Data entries
[Start of Attachment]

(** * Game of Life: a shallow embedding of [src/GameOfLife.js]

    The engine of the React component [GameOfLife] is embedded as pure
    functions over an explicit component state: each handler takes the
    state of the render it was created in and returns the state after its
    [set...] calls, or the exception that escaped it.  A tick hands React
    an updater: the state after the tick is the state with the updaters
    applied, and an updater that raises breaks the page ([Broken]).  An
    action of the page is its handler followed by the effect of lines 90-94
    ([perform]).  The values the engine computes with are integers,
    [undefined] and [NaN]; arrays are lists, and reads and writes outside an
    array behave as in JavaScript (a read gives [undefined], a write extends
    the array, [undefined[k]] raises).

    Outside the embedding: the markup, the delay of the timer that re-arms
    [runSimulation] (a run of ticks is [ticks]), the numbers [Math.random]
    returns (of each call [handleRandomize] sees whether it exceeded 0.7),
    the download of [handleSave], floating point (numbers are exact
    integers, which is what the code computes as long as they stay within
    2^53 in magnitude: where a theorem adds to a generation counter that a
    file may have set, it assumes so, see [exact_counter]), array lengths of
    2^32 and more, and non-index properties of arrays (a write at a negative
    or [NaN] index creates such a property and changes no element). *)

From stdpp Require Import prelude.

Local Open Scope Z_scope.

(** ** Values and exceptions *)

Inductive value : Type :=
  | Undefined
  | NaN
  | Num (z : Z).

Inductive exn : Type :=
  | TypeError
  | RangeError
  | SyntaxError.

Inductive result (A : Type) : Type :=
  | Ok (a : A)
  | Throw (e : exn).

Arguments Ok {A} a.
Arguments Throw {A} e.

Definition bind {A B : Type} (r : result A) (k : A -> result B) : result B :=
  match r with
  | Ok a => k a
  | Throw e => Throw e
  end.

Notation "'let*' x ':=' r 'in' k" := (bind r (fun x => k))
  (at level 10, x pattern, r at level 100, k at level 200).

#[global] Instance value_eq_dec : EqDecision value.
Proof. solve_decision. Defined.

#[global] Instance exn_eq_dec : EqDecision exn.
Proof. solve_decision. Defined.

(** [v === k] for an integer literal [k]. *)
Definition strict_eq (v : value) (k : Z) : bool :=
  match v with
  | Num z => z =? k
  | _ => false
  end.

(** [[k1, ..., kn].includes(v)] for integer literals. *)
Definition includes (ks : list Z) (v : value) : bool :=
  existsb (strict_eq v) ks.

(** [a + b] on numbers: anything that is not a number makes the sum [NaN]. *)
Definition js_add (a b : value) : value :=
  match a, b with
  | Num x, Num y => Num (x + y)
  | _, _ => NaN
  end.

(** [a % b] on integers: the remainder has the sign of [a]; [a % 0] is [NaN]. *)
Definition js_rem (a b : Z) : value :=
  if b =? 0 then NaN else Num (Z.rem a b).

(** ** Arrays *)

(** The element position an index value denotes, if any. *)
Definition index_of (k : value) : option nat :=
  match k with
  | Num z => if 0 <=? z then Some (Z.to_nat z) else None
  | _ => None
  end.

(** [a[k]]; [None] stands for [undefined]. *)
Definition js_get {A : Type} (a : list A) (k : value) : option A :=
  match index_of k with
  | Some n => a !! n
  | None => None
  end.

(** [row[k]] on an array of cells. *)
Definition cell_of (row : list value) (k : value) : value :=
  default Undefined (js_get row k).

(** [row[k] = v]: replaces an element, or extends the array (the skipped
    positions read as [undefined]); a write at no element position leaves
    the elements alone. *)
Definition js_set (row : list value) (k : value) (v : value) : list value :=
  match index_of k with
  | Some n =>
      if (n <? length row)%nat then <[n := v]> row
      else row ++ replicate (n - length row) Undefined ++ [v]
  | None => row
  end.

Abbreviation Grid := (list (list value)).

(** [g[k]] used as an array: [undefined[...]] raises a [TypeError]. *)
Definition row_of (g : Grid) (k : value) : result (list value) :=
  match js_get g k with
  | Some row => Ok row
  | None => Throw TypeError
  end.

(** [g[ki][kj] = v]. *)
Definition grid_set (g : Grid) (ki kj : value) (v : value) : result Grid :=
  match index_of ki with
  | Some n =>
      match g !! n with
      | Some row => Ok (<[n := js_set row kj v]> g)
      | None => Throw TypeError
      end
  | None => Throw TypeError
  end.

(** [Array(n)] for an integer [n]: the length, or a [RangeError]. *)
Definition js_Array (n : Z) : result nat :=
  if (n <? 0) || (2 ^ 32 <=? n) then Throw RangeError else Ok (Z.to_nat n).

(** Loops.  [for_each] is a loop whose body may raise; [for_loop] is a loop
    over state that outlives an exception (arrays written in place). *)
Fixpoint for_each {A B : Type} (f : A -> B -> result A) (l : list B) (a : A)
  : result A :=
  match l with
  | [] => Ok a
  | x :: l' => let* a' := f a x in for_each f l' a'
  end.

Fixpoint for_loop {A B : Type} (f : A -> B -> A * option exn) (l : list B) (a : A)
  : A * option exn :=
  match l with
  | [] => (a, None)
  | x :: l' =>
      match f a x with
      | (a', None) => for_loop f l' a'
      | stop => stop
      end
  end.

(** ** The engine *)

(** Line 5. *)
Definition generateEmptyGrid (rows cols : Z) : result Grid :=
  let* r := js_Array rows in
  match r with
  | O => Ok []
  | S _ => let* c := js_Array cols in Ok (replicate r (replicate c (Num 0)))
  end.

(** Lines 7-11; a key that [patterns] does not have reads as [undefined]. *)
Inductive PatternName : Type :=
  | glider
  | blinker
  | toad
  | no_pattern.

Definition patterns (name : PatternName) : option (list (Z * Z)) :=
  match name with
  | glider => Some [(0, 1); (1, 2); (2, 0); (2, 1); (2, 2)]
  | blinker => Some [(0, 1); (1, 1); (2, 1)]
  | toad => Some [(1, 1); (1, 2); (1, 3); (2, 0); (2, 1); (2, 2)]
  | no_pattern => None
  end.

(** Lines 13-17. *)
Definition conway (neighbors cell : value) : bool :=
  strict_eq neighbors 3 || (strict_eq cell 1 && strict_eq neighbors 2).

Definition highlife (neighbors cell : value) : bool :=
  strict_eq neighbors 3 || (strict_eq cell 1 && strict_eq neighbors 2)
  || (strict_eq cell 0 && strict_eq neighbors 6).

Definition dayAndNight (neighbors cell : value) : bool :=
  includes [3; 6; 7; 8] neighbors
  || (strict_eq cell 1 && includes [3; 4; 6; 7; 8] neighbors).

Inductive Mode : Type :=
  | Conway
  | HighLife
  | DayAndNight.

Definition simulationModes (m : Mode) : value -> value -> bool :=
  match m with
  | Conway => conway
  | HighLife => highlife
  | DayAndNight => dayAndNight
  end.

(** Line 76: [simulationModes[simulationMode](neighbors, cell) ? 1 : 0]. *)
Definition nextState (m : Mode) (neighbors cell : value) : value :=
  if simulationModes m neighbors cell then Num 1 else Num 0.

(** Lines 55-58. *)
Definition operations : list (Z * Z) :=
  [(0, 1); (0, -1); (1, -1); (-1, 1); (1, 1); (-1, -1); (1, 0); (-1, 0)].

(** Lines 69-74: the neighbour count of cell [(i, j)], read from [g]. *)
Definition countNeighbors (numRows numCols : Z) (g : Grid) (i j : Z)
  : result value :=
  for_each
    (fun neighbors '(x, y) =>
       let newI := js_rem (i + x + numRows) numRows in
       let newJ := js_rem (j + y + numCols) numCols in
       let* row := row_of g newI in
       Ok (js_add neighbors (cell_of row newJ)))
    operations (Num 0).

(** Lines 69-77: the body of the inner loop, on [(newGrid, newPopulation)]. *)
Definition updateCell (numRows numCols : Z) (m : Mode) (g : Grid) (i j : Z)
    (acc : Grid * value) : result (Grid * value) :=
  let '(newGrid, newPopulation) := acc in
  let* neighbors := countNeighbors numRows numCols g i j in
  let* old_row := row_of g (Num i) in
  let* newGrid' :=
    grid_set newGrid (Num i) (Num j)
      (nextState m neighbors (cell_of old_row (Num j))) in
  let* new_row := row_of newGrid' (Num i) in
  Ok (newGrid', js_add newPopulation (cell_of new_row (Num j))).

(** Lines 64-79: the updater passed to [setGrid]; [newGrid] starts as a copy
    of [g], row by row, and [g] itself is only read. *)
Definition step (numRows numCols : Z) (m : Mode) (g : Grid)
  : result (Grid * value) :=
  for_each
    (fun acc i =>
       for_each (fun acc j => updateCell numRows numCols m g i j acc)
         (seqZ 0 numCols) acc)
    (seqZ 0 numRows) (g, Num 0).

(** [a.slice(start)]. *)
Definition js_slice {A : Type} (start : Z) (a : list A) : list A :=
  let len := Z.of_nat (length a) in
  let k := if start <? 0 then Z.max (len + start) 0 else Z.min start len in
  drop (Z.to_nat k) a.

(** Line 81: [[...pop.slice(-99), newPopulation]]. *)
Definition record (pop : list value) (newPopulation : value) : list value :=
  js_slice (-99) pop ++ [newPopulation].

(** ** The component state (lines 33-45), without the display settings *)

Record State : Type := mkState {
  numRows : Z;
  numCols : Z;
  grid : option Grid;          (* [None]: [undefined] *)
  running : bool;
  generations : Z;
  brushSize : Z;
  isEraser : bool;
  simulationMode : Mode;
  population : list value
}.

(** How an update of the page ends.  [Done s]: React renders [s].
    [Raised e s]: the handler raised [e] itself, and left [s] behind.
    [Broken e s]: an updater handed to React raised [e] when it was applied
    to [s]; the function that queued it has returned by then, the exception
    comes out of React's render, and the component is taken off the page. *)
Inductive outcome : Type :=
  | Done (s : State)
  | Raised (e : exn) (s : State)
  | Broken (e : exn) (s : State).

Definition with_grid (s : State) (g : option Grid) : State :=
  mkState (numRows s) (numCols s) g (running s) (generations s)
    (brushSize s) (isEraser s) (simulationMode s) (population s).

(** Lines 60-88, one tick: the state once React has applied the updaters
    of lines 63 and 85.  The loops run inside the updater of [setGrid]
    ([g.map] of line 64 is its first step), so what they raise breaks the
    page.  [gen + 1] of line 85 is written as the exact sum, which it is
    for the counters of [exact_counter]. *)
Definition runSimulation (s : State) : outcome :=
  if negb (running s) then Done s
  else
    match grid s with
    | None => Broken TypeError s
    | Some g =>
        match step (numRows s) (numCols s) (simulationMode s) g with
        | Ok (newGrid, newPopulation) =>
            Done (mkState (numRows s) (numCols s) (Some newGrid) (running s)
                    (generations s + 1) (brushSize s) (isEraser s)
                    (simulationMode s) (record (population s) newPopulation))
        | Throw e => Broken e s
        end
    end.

[End of Attachment]
[Start of Attachment]

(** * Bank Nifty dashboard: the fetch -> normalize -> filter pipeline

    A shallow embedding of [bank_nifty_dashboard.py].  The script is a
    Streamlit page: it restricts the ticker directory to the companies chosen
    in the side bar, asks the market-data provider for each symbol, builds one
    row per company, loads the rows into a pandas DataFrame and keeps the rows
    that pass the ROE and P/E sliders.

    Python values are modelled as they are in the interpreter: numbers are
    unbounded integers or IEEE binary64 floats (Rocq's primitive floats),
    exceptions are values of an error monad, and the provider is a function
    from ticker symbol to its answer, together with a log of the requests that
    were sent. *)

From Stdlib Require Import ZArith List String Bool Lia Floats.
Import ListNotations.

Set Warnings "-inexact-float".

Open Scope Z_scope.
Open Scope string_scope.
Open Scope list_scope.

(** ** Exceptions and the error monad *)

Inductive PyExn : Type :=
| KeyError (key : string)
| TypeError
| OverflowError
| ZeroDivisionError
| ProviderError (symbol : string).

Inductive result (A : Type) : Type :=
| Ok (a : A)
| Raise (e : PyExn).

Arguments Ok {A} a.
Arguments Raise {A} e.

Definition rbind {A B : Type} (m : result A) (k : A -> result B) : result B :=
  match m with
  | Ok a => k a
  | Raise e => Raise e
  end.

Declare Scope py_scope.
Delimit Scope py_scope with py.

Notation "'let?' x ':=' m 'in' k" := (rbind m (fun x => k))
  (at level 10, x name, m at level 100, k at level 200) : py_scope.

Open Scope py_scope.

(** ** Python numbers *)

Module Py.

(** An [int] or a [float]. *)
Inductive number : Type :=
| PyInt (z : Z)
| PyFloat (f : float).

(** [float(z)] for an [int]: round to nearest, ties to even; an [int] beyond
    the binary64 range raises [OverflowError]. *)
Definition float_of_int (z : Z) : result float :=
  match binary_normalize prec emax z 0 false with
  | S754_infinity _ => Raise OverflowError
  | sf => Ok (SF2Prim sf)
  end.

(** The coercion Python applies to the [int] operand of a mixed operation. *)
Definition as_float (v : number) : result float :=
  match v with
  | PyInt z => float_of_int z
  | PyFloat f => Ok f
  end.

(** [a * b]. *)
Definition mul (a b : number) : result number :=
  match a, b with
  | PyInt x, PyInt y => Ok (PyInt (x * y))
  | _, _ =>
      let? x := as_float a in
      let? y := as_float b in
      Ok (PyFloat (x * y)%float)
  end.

[End of Attachment]

### Requirement
Using the records above, copy word for word the line with "let* neighbors := countNeighbors", the line with "js_slice (-99) pop ++ [newPopulation].", and every line between them.

### Worked solution
  let* neighbors := countNeighbors numRows numCols g i j in
  let* old_row := row_of g (Num i) in
  let* newGrid' :=
    grid_set newGrid (Num i) (Num j)
      (nextState m neighbors (cell_of old_row (Num j))) in
  let* new_row := row_of newGrid' (Num i) in
  Ok (newGrid', js_add newPopulation (cell_of new_row (Num j))).

(** Lines 64-79: the updater passed to [setGrid]; [newGrid] starts as a copy
    of [g], row by row, and [g] itself is only read. *)
Definition step (numRows numCols : Z) (m : Mode) (g : Grid)
  : result (Grid * value) :=
  for_each
    (fun acc i =>
       for_each (fun acc j => updateCell numRows numCols m g i j acc)
         (seqZ 0 numCols) acc)
    (seqZ 0 numRows) (g, Num 0).

(** [a.slice(start)]. *)
Definition js_slice {A : Type} (start : Z) (a : list A) : list A :=
  let len := Z.of_nat (length a) in
  let k := if start <? 0 then Z.max (len + start) 0 else Z.min start len in
  drop (Z.to_nat k) a.

(** Line 81: [[...pop.slice(-99), newPopulation]]. *)
Definition record (pop : list value) (newPopulation : value) : list value :=
  js_slice (-99) pop ++ [newPopulation].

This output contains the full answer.